◆ Brief: Each line in the records below that has the word "unfold" should be copied.
Top of Exercise inputs
(* ===== verification/TailQueueProofs.v ===== *)
(** * TailQueueProofs: the macros of tailqueue.h on the sequence of elements

    A queue is cut into a left and a right part by a [gap]: what the last cell of
    the left part holds, and where the back link of the right part points.  A macro
    that inserts, removes or replaces an element opens a gap, writes the two links
    around it and closes it. *)
From stdpp Require Import gmap list strings.
From Stdlib Require Import ZArith.
From S2P Require Import Prelude TailQueue.

(** ** Specification *)

Definition first (ls : list loc) (q : option loc) : option loc :=
  match ls with [] => q | l :: _ => Some l end.
(** The last cell of a part that begins at the cell [a]. *)
Definition after (a : cell) (ls : list loc) : cell :=
  match last ls with None => a | Some l => NextOf l end.

(** The elements [ls], from the cell [a] that points to the first to what the last
    cell holds, [q]. *)
Fixpoint tseg (es : gmap loc AlarmInfo) (a : cell) (ls : list loc) (q : option loc) : Prop :=
  match ls with
  | [] => True
  | l :: ls' =>
    (∃ e, es !! l = Some e ∧ tqe_prev e = Some a ∧ tqe_next e = first ls' q) ∧
    tseg es (NextOf l) ls' q
  end.

Record gap (s : tst) (h : loc) (l1 l2 : list loc) (q : option loc) (a : cell) : Prop := {
  g_head : t_heads s !! h = Some (TqHead (first l1 q) (Some (after a l2)));
  g_left : tseg (t_elems s) (HeadFirst h) l1 q;
  g_right : tseg (t_elems s) a l2 None;
  g_nodup : NoDup (l1 ++ l2)
}.

(** The queue at [h] holds the elements [ls], linked both ways. *)
Definition tq_at (s : tst) (h : loc) (ls : list loc) : Prop := gap s h [] ls (first ls None) (HeadFirst h).

(** What a macro on the queue [h] and the elements [xs] leaves alone. *)
Record tframe (s s' : tst) (h : loc) (xs : list loc) : Prop := {
  tf_heads : ∀ l, l ≠ h → t_heads s' !! l = t_heads s !! l;
  tf_elems : ∀ l, l ∉ xs → t_elems s' !! l = t_elems s !! l;
  tf_data : ∀ l, (λ e, (devId e, name e)) <$> t_elems s' !! l = (λ e, (devId e, name e)) <$> t_elems s !! l;
  tf_out : t_out s' = t_out s
}.

Lemma tframe_refl s h xs : tframe s s h xs.
Proof. done. Qed.

Lemma tframe_trans s1 s2 s3 h xs : tframe s1 s2 h xs → tframe s2 s3 h xs → tframe s1 s3 h xs.
Proof.
  intros [H1 E1 D1 O1] [H2 E2 D2 O2]. constructor; intros.
  - by rewrite H2, H1.
  - by rewrite E2, E1.
  - by rewrite D2, D1.
  - congruence.
Qed.

Lemma tframe_weaken s s' h xs ys : xs ⊆ ys → tframe s s' h xs → tframe s s' h ys.
Proof. intros Hs [? E ? ?]. constructor; auto. Qed.

Lemma tframe_is_Some s s' h xs l : tframe s s' h xs → is_Some (t_elems s !! l) →
  is_Some (t_elems s' !! l).
Proof.
  intros [_ _ D _] [e E]. specialize (D l). rewrite E in D. destruct (t_elems s' !! l); [eauto|done].
Qed.

(** ** Segments *)

Lemma first_app l1 l2 q : first (l1 ++ l2) q = first l1 (first l2 q).
Proof. by destruct l1. Qed.

Lemma after_snoc a ls l : after a (ls ++ [l]) = NextOf l.
Proof. unfold after. by rewrite last_snoc. Qed.

Lemma after_cons a l ls : after a (l :: ls) = after (NextOf l) ls.
Proof. unfold after. rewrite last_cons. by destruct (last ls). Qed.

Lemma after_app a l1 l2 : after a (l1 ++ l2) = after (after a l1) l2.
Proof. unfold after. rewrite last_app. by destruct (last l2); [|destruct (last l1)]. Qed.

Lemma tseg_app es a l1 l2 q : tseg es a (l1 ++ l2) q ↔
  tseg es a l1 (first l2 q) ∧ tseg es (after a l1) l2 q.
Proof.
  revert a. induction l1 as [|l l1 IH]; intros a; simpl; [tauto|].
  rewrite first_app, IH, after_cons. tauto.
Qed.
Bottom of Exercise inputs
◆ Solution for this problem:
Proof. unfold after. by rewrite last_snoc. Qed.
Proof. unfold after. rewrite last_cons. by destruct (last ls). Qed.
Proof. unfold after. rewrite last_app. by destruct (last l2); [|destruct (last l1)]. Qed.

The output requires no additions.